The problem> Nothing but an exact copy of the records below counts as the answer.

---- Data under study

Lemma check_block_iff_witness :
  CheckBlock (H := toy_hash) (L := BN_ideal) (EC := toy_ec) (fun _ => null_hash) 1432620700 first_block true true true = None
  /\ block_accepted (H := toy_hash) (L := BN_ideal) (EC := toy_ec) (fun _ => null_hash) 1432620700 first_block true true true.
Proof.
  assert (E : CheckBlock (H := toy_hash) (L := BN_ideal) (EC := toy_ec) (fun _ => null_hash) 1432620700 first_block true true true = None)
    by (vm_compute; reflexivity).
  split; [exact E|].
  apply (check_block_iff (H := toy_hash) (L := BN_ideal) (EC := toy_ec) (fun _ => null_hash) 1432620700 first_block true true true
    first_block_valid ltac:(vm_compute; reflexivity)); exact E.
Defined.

--------

Exercise solution>
Lemma check_block_iff_witness :
  CheckBlock (H := toy_hash) (L := BN_ideal) (EC := toy_ec) (fun _ => null_hash) 1432620700 first_block true true true = None
  /\ block_accepted (H := toy_hash) (L := BN_ideal) (EC := toy_ec) (fun _ => null_hash) 1432620700 first_block true true true.
Proof.
  assert (E : CheckBlock (H := toy_hash) (L := BN_ideal) (EC := toy_ec) (fun _ => null_hash) 1432620700 first_block true true true = None)
    by (vm_compute; reflexivity).
  split; [exact E|].
  apply (check_block_iff (H := toy_hash) (L := BN_ideal) (EC := toy_ec) (fun _ => null_hash) 1432620700 first_block true true true
    first_block_valid ltac:(vm_compute; reflexivity)); exact E.
Defined.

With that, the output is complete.